Problem statement
Among the records that follow, find the line with "no_nul s ->" and the line with "apply hexits_at_length in E.". Set down those lines and all lines between them exactly, without adding anything.

Data records
(** The parser reads exactly the strings that differ from the text of a UUID in the case of letters. *)
Lemma uuid_from_string_exact s u :
  no_nul s -> uuid_from_string s = Some u <-> uuid_ok u /\ List.map tolower s = uuid_to_string u.
Proof.
  intros Hs. assert (uuid_from_string s = Some u -> length s = 36%nat) as Hlen.
  { unfold uuid_from_string. intros (u' & Hp & H)%bind_Some.
    apply uuid_prefix_inv in Hp as (p0 & p1 & q1 & p2 & q2 & p3 & (_ & _ & _ & _ & _ & E) & _).
    apply hexits_at_length in E.
    destruct (Ascii.eqb_spec (char_at s UUID_LEN) NUL) as [En |]; [| done]. cbn in E.
    destruct (Nat.ltb_spec UUID_LEN (length s)) as [Hl |]; [| unfold UUID_LEN in *; lia].
    destruct (lookup_lt_is_Some_2 s UUID_LEN Hl) as [c Hc]. unfold char_at in En. erewrite nth_lookup_Some in En by done.
    apply list_elem_of_lookup_2 in Hc. unfold no_nul in Hs. rewrite Forall_forall in Hs. by apply Hs in Hc. }
  assert (uuid_ok u /\ List.map tolower s = uuid_to_string u -> length s = 36%nat) as Hlen'.
  { intros [_ H]. by rewrite <- (length_map tolower s), H, length_uuid_to_string. }
  assert (length s = 36%nat -> uuid_from_string s = Some u <-> uuid_ok u /\ List.map tolower s = uuid_to_string u) as H;
    [| split; intros; apply H; auto].
  clear Hlen Hlen' Hs. intros Hl. do 36 (destruct s as [| ? s]; [discriminate Hl |]). destruct s; [| discriminate Hl]. clear Hl.
  unfold uuid_from_string. change (char_at _ UUID_LEN =c NUL) with true. cbn [negb].
  rewrite bind_Some. setoid_rewrite uuid_prefix_inv. unfold hexits_at. cbn [seq List.map].
  repeat match goal with |- context [char_at ?s ?i] => let c := eval cbn in (nth i s NUL) in change (char_at s i) with c end.
  split.
  - intros (u' & (p0 & p1 & q1 & p2 & q2 & p3 & (E0 & E1 & E2 & E3 & E4 & E5) & (-> & -> & -> & ->) & ->) & [= <-]).
    apply (hexits_iff 8) in E0 as [B0 E0], E5 as [B5 E5]; [| (done || lia)..].
    apply (hexits_iff 4) in E1 as [B1 E1], E2 as [B2 E2], E3 as [B3 E3], E4 as [B4 E4]; [| (done || lia)..].
    destruct (join p1 q1 B1 B2) as (O1 & H1 & H1'), (join p2 q2 B3 B4) as (O2 & H2 & H2').
    change (16 ^ Z.of_nat 8) with (2 ^ 32) in *. rewrite !(wrap_small 32 p0), !(wrap_small 32 p3) by done.
    split; [done |]. unfold uuid_to_string. cbn [parts0 parts1 parts2 parts3]. rewrite H1, H1', H2, H2', <- E0, <- E1, <- E2, <- E3, <- E4, <- E5.
    done.
  - intros [(O0 & O1 & O2 & O3) H]. unfold uuid_to_string in H. cbn [List.map] in H.
    destruct (halves _ O1) as (B1 & B1' & J1), (halves _ O2) as (B2 & B2' & J2).
    split_piece H 8%nat. split_dash H. split_piece H 4%nat. split_dash H. split_piece H 4%nat. split_dash H.
    split_piece H 4%nat. split_dash H. split_piece H 4%nat.
    exists u. split; [| done].
    exists (parts0 u), (Z.shiftr (parts1 u) 16), (Z.land (parts1 u) 0xffff), (Z.shiftr (parts2 u) 16), (Z.land (parts2 u) 0xffff), (parts3 u).
    split; [rewrite (hexits_iff 8), !(hexits_iff 4), (hexits_iff 8) by (done || lia) |].
    { unfold in_u in *. change (16 ^ Z.of_nat 8) with (2 ^ 32). change (16 ^ Z.of_nat 4) with (16 ^ 4). cbn [List.map]. tauto. }
    split; [done |]. rewrite J1, J2, !wrap_small by done. by destruct u.
Qed.

(** ** Order *)

Lemma digit_char_order d e : 0 <= d < 16 -> 0 <= e < 16 ->
  Z.sgn (code (digit_char d) - code (digit_char e)) = Z.sgn (d - e) /\ digit_char d <> NUL.
Proof.
  intros Hd He. assert (forallb (λ p, (Z.sgn (code (digit_char p.1) - code (digit_char p.2)) =? Z.sgn (p.1 - p.2)) && negb (digit_char p.1 =c NUL))
    (list_prod (List.map Z.of_nat (seq 0 16)) (List.map Z.of_nat (seq 0 16))) = true) as H by by vm_compute.
  rewrite forallb_forall in H. specialize (H (d, e)). cbn [fst snd] in H.
  rewrite andb_true_iff, negb_true_iff, Ascii.eqb_neq, Z.eqb_eq in H. apply H.
  apply in_prod; apply in_map_iff; [exists (Z.to_nat d) | exists (Z.to_nat e)]; (split; [lia | apply in_seq; lia]).
Qed.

Solution to this exercise
  no_nul s -> uuid_from_string s = Some u <-> uuid_ok u /\ List.map tolower s = uuid_to_string u.
Proof.
  intros Hs. assert (uuid_from_string s = Some u -> length s = 36%nat) as Hlen.
  { unfold uuid_from_string. intros (u' & Hp & H)%bind_Some.
    apply uuid_prefix_inv in Hp as (p0 & p1 & q1 & p2 & q2 & p3 & (_ & _ & _ & _ & _ & E) & _).
    apply hexits_at_length in E.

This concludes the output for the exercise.